IRR calculates the internal rate of return for an investment, representing the discount rate that makes the net present value of cash flows zero.

Syntax:

=IRR(values, [guess])

• values: An array or a reference to cells containing cash flows.
• [guess]: [Optional] Initial guess for the rate. Default is 0.1 (10%).

DB (Depreciation, Double Declining Balance):

DB calculates depreciation using the double declining balance method.

Syntax:

=DB(cost, salvage, life, period, [month])
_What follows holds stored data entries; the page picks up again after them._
Lemma yields_ipv6 w pad K c R : sees w pad K c -> yields dissect_ipv6 c (network_read 0x86dd w pad K) R.
Proof.
  intros Hc. unfold dissect_ipv6. eapply yields_chunk; [exact Hc|lia|].
  intros b w' c' -> Hlen Hok HK Hc'. apply yields_check; [done|intros E6]. cbv zeta.
  apply yields_check; [done|intros E0]. eapply yields_then; [done|]. rewrite (sees_left _ _ _ _ Hc').
  pose proof (nibbles _ (byte_ok 0 b Hok)) as [Hhi Hlo]. pose proof (word_width 4 b Hok) as Hpl.
  pose proof (Z.div_mod (byte 0 b) 16 ltac:(lia)) as Hdm. unfold in_width in Hpl.
  apply yields_check; [done|intros E]. eapply yields_then; [done|].
  destruct (sees_limit (word 4 b) _ _ _ _ Hc') as (inner & padding & -> & Hinner & Hc2); [lia|].
  eapply yields_then; [done|].
  apply yields_bind. pose proof (yields_exts 4 (byte 6 b) inner _ _ _ R Hc2 (byte_ok 6 b Hok)) as H.
  unfold yields at 1 in H. unfold yields at 1.
  destruct (dissect_exts 4 (byte 6 b) _).2 as [rc|[next c3]]; [done|].
  destruct H as (exts & body & Hw & Hf & He & Hn & Hb' & HK3 & Hc3). subst inner.
  eapply yields_then; [done|]. apply yields_check; [done|intros Ep]. apply yields_ret.
  rewrite length_app in Hinner. split_bytes b 40 Hlen Hok. unfold word, byte in *. cbn [nth] in *.
  exists (Ipv6 (z mod 16) [z0; z1; z2] z6 [z7; z8; z9; z10; z11; z12; z13; z14; z15; z16; z17; z18; z19; z20; z21; z22]
      [z23; z24; z25; z26; z27; z28; z29; z30; z31; z32; z33; z34; z35; z36; z37; z38] exts),
    ([z; z0; z1; z2; z3; z4; z5; z6; z7; z8; z9; z10; z11; z12; z13; z14; z15; z16; z17; z18; z19; z20; z21; z22;
      z23; z24; z25; z26; z27; z28; z29; z30; z31; z32; z33; z34; z35; z36; z37; z38] ++ ext_bytes exts next), body, padding.
  rewrite length_app. cbn [length].
  split; [by rewrite <- !app_assoc|]. split; [done|]. split; [done|]. split; [lia|]. split.
  { by replace (K - Z.of_nat (40 + length (ext_bytes exts next))) with
      (K - 40 - Z.of_nat (length (ext_bytes exts next))) by lia. }
  intros x Hx Hb. cbn [network_bytes network_ok network_need]. rewrite Hb, Hx, Hf.
  replace (Z.of_nat (length (ext_bytes exts next)) + Z.of_nat (length body)) with (z3 * 256 + z4) by lia.
  rewrite !be16_word by done. split; [|split; [|lia]].
  - replace (96 + z mod 16) with z by lia. cbn. done.
  - apply orb_false_iff in Ep as [Ep Ep']. split_and!; try done; lia.
Qed.

(** *** Whole packets *)
Lemma accepted_parts macs header tags type w' (p : bytes) :
  header = macs ++ be16 (tag_first tags type) -> p = header ++ tag_bytes tags type w' ->
  p = tagged_bytes macs tags type w'.
Proof. intros -> ->. unfold tagged_bytes. by rewrite <- app_assoc. Qed.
• cost: Initial cost of the asset.
• salvage: Value of the asset at the end of its useful life.
• life: Number of periods over which the asset is depreciated.
• period: Period for which to calculate depreciation.
• [month]: [Optional] The number of months in the first year. Default is 12.

SLN (Straight-Line Depreciation):

SLN calculates depreciation using the straight-line method.

Syntax:

=SLN(cost, salvage, life)

• cost: Initial cost of the asset.
• salvage: Value of the asset at the end of its useful life.
• life: Number of periods over which the asset is depreciated.

SYD (Sum of Years’ Digits Depreciation):

SYD calculates depreciation using the sum of years’ digits method.

Syntax:

=SYD(cost, salvage, life, period)

• cost: Initial cost of the asset.
• salvage: Value of the asset at the end of its useful life.
• life: Number of periods over which the asset is depreciated.
• period: Period for which to calculate depreciation.

These financial functions in Excel are essential for various financial calculations, including net present value, loan payments, present and future values, interest rates, internal rate of return, and different methods of depreciation. They empower users to analyze and make informed decisions about financial investments and expenditures.